** Opening Records for processing block **

(* ===== verification/Unicode.v ===== *)
(** * core/utility: UTF-8

    Models the conversions of [src/src/core/utility/Unicode.cpp] for a 4-byte
    [wchar_t] (Linux, macOS), which is signed.  A [std::wstring] is the list of
    its code points, a [std::string] the list of its bytes as [uint8_t].
    [toUnicode] and [fromUnicode] only call the locale and are not modelled. *)

From S2P Require Import Prelude BitList.

Definition invalidLeadingOctet (octet : Z) : bool :=
  ((0x7f <? octet) && (octet <? 0xc0)) || (0xfd <? octet).

Definition invalidContinuingOctet (octet : Z) : bool := (octet <? 0x80) || (0xbf <? octet).

Definition getOctetCount (leadOctet : Z) : nat :=
  if leadOctet <=? 0x7f then 1
  else if (0xc0 <=? leadOctet) && (leadOctet <=? 0xdf) then 2
  else if (0xe0 <=? leadOctet) && (leadOctet <=? 0xef) then 3
  else if (0xf0 <=? leadOctet) && (leadOctet <=? 0xf7) then 4
  else if (0xf8 <=? leadOctet) && (leadOctet <=? 0xfb) then 5
  else 6.

Definition getContOctetCount (leadOctet : Z) : nat := getOctetCount leadOctet - 1.

(** [getContOctetOutCountImpl<4>] *)
Definition getContOctetOutCount (word : Z) : nat :=
  if word <? 0x80 then 0
  else if word <? 0x800 then 1
  else if word <? 0x10000 then 2
  else if word <? 0x200000 then 3
  else if word <? 0x4000000 then 4
  else 5.

Definition outModifierTable : list Z := [0x00; 0xc0; 0xe0; 0xf0; 0xf8; 0xfc].
Definition inModifierTable : list Z := [0xff; 0x1f; 0x0f; 0x07; 0x03; 0x01].
Definition minvalTable : list Z := [0; 0x80; 0x800; 0x10000; 0x110000; 0x4000000].

(** The loop over [contOctetIndex], [k] octets left. *)
Fixpoint cont_octets (k : nat) (shiftExponent wc : Z) : list Z :=
  match k with
  | O => []
  | S k =>
      let shiftExponent := shiftExponent - 6 in
      uint 8 (0x80 + Z.land (Z.shiftr wc shiftExponent) 0x3f) :: cont_octets k shiftExponent wc
  end.

Definition toUtf8_char (wc : Z) : list Z :=
  let contOctetCount := getContOctetOutCount wc in
  let shiftExponent := Z.of_nat contOctetCount * 6 in
  uint 8 (nth contOctetCount outModifierTable 0 + Z.shiftr wc shiftExponent)
    :: cont_octets contOctetCount shiftExponent wc.

Definition toUtf8 (ucs : list Z) : list Z := mjoin (toUtf8_char <$> ucs).

(** The inner loop: [wc <<= 6; wc |= contOctet & 0x3f]; [None] is the early return. *)
Fixpoint decode_cont (octets : list Z) (wc : Z) : option Z :=
  match octets with
  | [] => Some wc
  | contOctet :: octets =>
      if invalidContinuingOctet contOctet then None
      else decode_cont octets (Z.lor (sint 32 (Z.shiftl wc 6)) (Z.land contOctet 0x3f))
  end.

(** The outer loop; [fuel] bounds the octets left, and every turn consumes one. *)
Fixpoint fromUtf8_loop (fuel : nat) (utf8 : list Z) : list Z :=
  match fuel, utf8 with
  | S fuel, octet :: rest =>
      if invalidLeadingOctet octet then []
      else
        let contOctetCount := getContOctetCount octet in
        if decide (contOctetCount < length utf8)%nat then
          match decode_cont (take contOctetCount rest)
                  (Z.land octet (nth contOctetCount inModifierTable 0)) with
          | None => []
          | Some wc =>
              if wc <? nth contOctetCount minvalTable 0 then []
              else wc :: fromUtf8_loop fuel (drop contOctetCount rest)
          end
        else []
  | _, _ => []
  end.

Definition fromUtf8 (utf8 : list Z) : list Z := fromUtf8_loop (length utf8) utf8.

(** ** Round trip *)

(** A code point the 31-bit scheme of the source's table can carry. *)
Definition is_ucs (wc : Z) : Prop := is_uint 31 wc.

Lemma length_cont_octets k s wc : length (cont_octets k s wc) = k.
Proof. revert s. induction k; intros; simpl; auto. Qed.

Lemma cont_octets_bytes k s wc : Forall is_byte (cont_octets k s wc).
Proof. revert s. induction k; intros; constructor; auto with sne. Qed.

Lemma length_toUtf8_char wc : length (toUtf8_char wc) = S (getContOctetOutCount wc).
Proof. simpl. by rewrite length_cont_octets. Qed.

Lemma toUtf8_cons wc ucs : toUtf8 (wc :: ucs) = toUtf8_char wc ++ toUtf8 ucs.
Proof. done. Qed.

Lemma toUtf8_bytes ucs : Forall is_byte (toUtf8 ucs).
Proof.
  induction ucs as [|wc ucs IH]; [constructor|]. rewrite toUtf8_cons.
  apply Forall_app. split; [|done]. constructor; auto using cont_octets_bytes with sne.
Qed.

(** A continuation octet carries six bits and passes the reader's check. *)
Lemma cont_octet_ok x :
  let o := uint 8 (0x80 + Z.land x 0x3f) in
  invalidContinuingOctet o = false ∧ Z.land o 0x3f = x mod 64.
Proof.
  cbn zeta. change 0x3f with (Z.ones 6). rewrite !Z.land_ones by lia. change (2 ^ 6) with 64.
  pose proof (Z.mod_pos_bound x 64). unfold uint. change (2 ^ 8) with 256.
  rewrite (Z.mod_small (0x80 + x mod 64)) by lia. split.
  - unfold invalidContinuingOctet. lia.
  - replace (0x80 + x mod 64) with (x mod 64 + 2 * 64) by lia.
    rewrite Z_mod_plus_full. by apply Zmod_mod.
Qed.

Lemma decode_cont_octets k wc acc :
  0 ≤ acc → (acc + 1) * 2 ^ (6 * Z.of_nat k) ≤ 2 ^ 31 →
  decode_cont (cont_octets k (Z.of_nat k * 6) wc) acc =
  Some (acc * 2 ^ (6 * Z.of_nat k) + wc mod 2 ^ (6 * Z.of_nat k)).
Proof.
  revert acc. induction k as [|k IH]; intros acc H0 H1.
  - simpl. f_equal. rewrite Z.mod_1_r. lia.
  - rewrite Nat2Z.inj_succ in *. cbn [cont_octets decode_cont].
    replace (Z.succ (Z.of_nat k) * 6 - 6) with (Z.of_nat k * 6) by lia.
    destruct (cont_octet_ok (Z.shiftr wc (Z.of_nat k * 6))) as [-> ->].
    replace (6 * Z.succ (Z.of_nat k)) with (6 + 6 * Z.of_nat k) in * by lia.
    rewrite pow2_split in * by lia. change (2 ^ 6) with 64 in *.
    pose proof (pow2_pos (6 * Z.of_nat k)).
    pose proof (Z.mod_pos_bound (Z.shiftr wc (Z.of_nat k * 6)) 64).
    rewrite Z.shiftl_mul_pow2 by lia. change (2 ^ 6) with 64.
    assert (acc * 64 < 2 ^ 31) by nia.
    rewrite sint_id by (unfold is_sint; lia).
    rewrite Z.lor_comm. replace (acc * 64) with (Z.shiftl acc 6) by (by rewrite Z.shiftl_mul_pow2).
    rewrite lor_shiftl_disjoint by (unfold is_uint; lia). change (2 ^ 6) with 64.
    rewrite IH by nia. f_equal.
    rewrite Z.shiftr_div_pow2 by lia. replace (Z.of_nat k * 6) with (6 * Z.of_nat k) by lia.
    rewrite (Z.mul_comm 64). rewrite (Z.rem_mul_r wc) by lia. lia.
Qed.

(** The lead octet with [c] continuation octets and the payload [q]: the reader
    accepts it, finds the same [c] and the same payload. *)
Definition lead_ok (c : nat) (q : Z) : bool :=
  let o := uint 8 (nth c outModifierTable 0 + q) in
  negb (invalidLeadingOctet o) && (getContOctetCount o =? c)%nat &&
  (Z.land o (nth c inModifierTable 0) =? q).

(** The payload bits the lead octet has room for. *)
Definition lead_bits (c : nat) : Z := if decide (c = O) then 7 else 6 - Z.of_nat c.

Lemma lead_ok_true c q : (c ≤ 5)%nat → is_uint (lead_bits c) q → lead_ok c q = true.
Proof.
  intros Hc Hq.
  assert (H : forallb (λ c, forallb (lead_ok c) (seqZ 0 (2 ^ lead_bits c))) (seq 0 6) = true)
    by (vm_compute; reflexivity).
  rewrite forallb_forall in H. specialize (H c).
  rewrite forallb_forall in H. apply H.
  - apply in_seq. lia.
  - apply list_elem_of_In, elem_of_seqZ. destruct Hq. lia.
Qed.

Lemma out_count_ok wc : is_ucs wc → let c := getContOctetOutCount wc in
  (c ≤ 5)%nat ∧ nth c minvalTable 0 ≤ wc < 2 ^ lead_bits c * 2 ^ (6 * Z.of_nat c).
Proof.
  intros [H0 H1]. unfold getContOctetOutCount. change (2 ^ 31) with 0x80000000 in H1.
  repeat (match goal with |- context [wc <? ?n] => destruct (Z.ltb_spec wc n) end);
    cbn zeta; (split; [lia|]); cbn [nth minvalTable];
    match goal with |- _ ≤ _ < ?b => let e := eval vm_compute in b in change b with e end; lia.
Qed.

(** The lead octet of a character, and the accumulator the continuation octets
    complete to the code point. *)
Lemma toUtf8_char_eq wc : is_ucs wc → let c := getContOctetOutCount wc in
  ∃ o, toUtf8_char wc = o :: cont_octets c (Z.of_nat c * 6) wc ∧
    invalidLeadingOctet o = false ∧ getContOctetCount o = c ∧ nth c minvalTable 0 ≤ wc ∧
    decode_cont (cont_octets c (Z.of_nat c * 6) wc) (Z.land o (nth c inModifierTable 0)) = Some wc.
Proof.
  intros Hw c. pose proof (out_count_ok wc Hw) as [Hc [Hmin Hmax]]. fold c in Hc, Hmin, Hmax.
  pose proof (pow2_pos (6 * Z.of_nat c)). destruct Hw as [Hw0 Hw1].
  set (q := wc / 2 ^ (6 * Z.of_nat c)).
  assert (Hq : is_uint (lead_bits c) q)
    by (split; [apply Z.div_pos; lia|apply Z.div_lt_upper_bound; lia]).
  pose proof (lead_ok_true c q Hc Hq) as Hl. unfold lead_ok in Hl.
  apply andb_true_iff in Hl as [[Hl1 Hl2%Nat.eqb_eq]%andb_true_iff Hl3%Z.eqb_eq].
  apply negb_true_iff in Hl1.
  exists (uint 8 (nth c outModifierTable 0 + q)). split_and!; auto.
  - unfold toUtf8_char. fold c. rewrite Z.shiftr_div_pow2 by lia.
    by rewrite (Z.mul_comm (Z.of_nat c) 6).
  - rewrite Hl3. rewrite decode_cont_octets; [f_equal|by destruct Hq|].
    + subst q. pose proof (Z.div_mod wc (2 ^ (6 * Z.of_nat c))). lia.
    + assert (2 ^ lead_bits c * 2 ^ (6 * Z.of_nat c) ≤ 2 ^ 31)
        by (do 6 (destruct c as [|c]; [by vm_compute|]); lia).
      destruct Hq. nia.
Qed.

(** What [toUtf8_char] writes, [fromUtf8] reads back. *)
Lemma fromUtf8_loop_char fuel wc rest : is_ucs wc →
  fromUtf8_loop (S fuel) (toUtf8_char wc ++ rest) = wc :: fromUtf8_loop fuel rest.
Proof.
  intros Hw. destruct (toUtf8_char_eq wc Hw) as (o & -> & Hi & Hc & Hmin & Hd).
  set (c := getContOctetOutCount wc) in *. cbn [app fromUtf8_loop]. rewrite Hi, Hc.
  rewrite decide_True by (simpl; rewrite length_app, length_cont_octets; lia).
  rewrite take_app_length', drop_app_length' by (by rewrite length_cont_octets).
  rewrite Hd. destruct (Z.ltb_spec wc (nth c minvalTable 0)); [lia|done].
Qed.

(** Enough fuel: [length utf8] turns suffice, more change nothing. *)
Lemma fromUtf8_loop_fuel f g utf8 :
  (length utf8 ≤ f)%nat → (length utf8 ≤ g)%nat → fromUtf8_loop f utf8 = fromUtf8_loop g utf8.
Proof.
  revert g utf8. induction f as [|f IH]; intros g [|o utf8] Hf Hg; simpl in *; try lia;
    destruct g as [|g]; simpl in *; try done; try lia.
  destruct (invalidLeadingOctet o); [done|]. case_decide; [|done].
  destruct (decode_cont _ _); [|done]. case_match; [done|]. f_equal.
  apply IH; rewrite length_drop; lia.
Qed.

Lemma fromUtf8_char wc rest : is_ucs wc →
  fromUtf8 (toUtf8_char wc ++ rest) = wc :: fromUtf8 rest.
Proof.
  intros Hw. unfold fromUtf8. rewrite length_app, length_toUtf8_char. simpl plus.
  rewrite fromUtf8_loop_char by done. f_equal. apply fromUtf8_loop_fuel; lia.
Qed.

(** A character cut short is not read at all. *)
Lemma fromUtf8_char_short wc n : is_ucs wc → (n < length (toUtf8_char wc))%nat →
  fromUtf8 (take n (toUtf8_char wc)) = [].
Proof.
  intros Hw Hn. rewrite length_toUtf8_char in Hn.
  destruct (toUtf8_char_eq wc Hw) as (o & -> & Hi & Hc & _).
  destruct n as [|n]; [done|]. unfold fromUtf8. simpl. rewrite Hi, Hc.
  rewrite decide_False; [done|]. rewrite length_take, length_cont_octets. lia.
Qed.

Lemma fromUtf8_toUtf8 ucs : Forall is_ucs ucs → fromUtf8 (toUtf8 ucs) = ucs.
Proof.
  induction 1 as [|wc ucs Hw _ IH]; [done|].
  rewrite toUtf8_cons, fromUtf8_char by done. by rewrite IH.
Qed.

(** A UTF-8 string cut after [n] bytes decodes to the characters that are whole. *)
Lemma fromUtf8_take_toUtf8 n ucs : Forall is_ucs ucs →
  ∃ k, fromUtf8 (take n (toUtf8 ucs)) = take k ucs ∧
       (length (toUtf8 (take k ucs)) ≤ n)%nat ∧
       ((k < length ucs)%nat → (n < length (toUtf8 (take (S k) ucs)))%nat).
Proof.
  intros H. revert n. induction H as [|wc ucs Hw H IH]; intros n.
  { exists O. change (toUtf8 []) with (@nil Z). rewrite take_nil. split; [done|]. split; [apply Nat.le_0_l|intros Hk; inversion Hk]. }
  rewrite toUtf8_cons. destruct (decide (n < length (toUtf8_char wc))%nat) as [Hn|Hn].
  - exists O. rewrite take_app_le, fromUtf8_char_short by (lia || done). split_and!; [done|simpl; lia|].
    intros _. cbn [take]. rewrite toUtf8_cons, length_app. lia.
  - destruct (IH (n - length (toUtf8_char wc))%nat) as (k & Hk1 & Hk2 & Hk3). exists (S k).
    rewrite take_app_ge, fromUtf8_char, Hk1 by (lia || done). split_and!; [done| |].
    + cbn [take]. rewrite toUtf8_cons, length_app. lia.
    + intros Hk. cbn [length] in Hk. specialize (Hk3 ltac:(lia)).
      change (take (S (S k)) (wc :: ucs)) with (wc :: take (S k) ucs).
      rewrite toUtf8_cons, length_app. lia.
Qed.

** Closing Records for processing block **

# What to work on
Lines after the one containing "if leadOctet <=? 0x7f then 1" are not wanted; repeat exactly each line above from the first up to and including it.

# Result of the exercise
(* ===== verification/Unicode.v ===== *)
(** * core/utility: UTF-8

    Models the conversions of [src/src/core/utility/Unicode.cpp] for a 4-byte
    [wchar_t] (Linux, macOS), which is signed.  A [std::wstring] is the list of
    its code points, a [std::string] the list of its bytes as [uint8_t].
    [toUnicode] and [fromUnicode] only call the locale and are not modelled. *)

From S2P Require Import Prelude BitList.

Definition invalidLeadingOctet (octet : Z) : bool :=
  ((0x7f <? octet) && (octet <? 0xc0)) || (0xfd <? octet).

Definition invalidContinuingOctet (octet : Z) : bool := (octet <? 0x80) || (0xbf <? octet).

Definition getOctetCount (leadOctet : Z) : nat :=
  if leadOctet <=? 0x7f then 1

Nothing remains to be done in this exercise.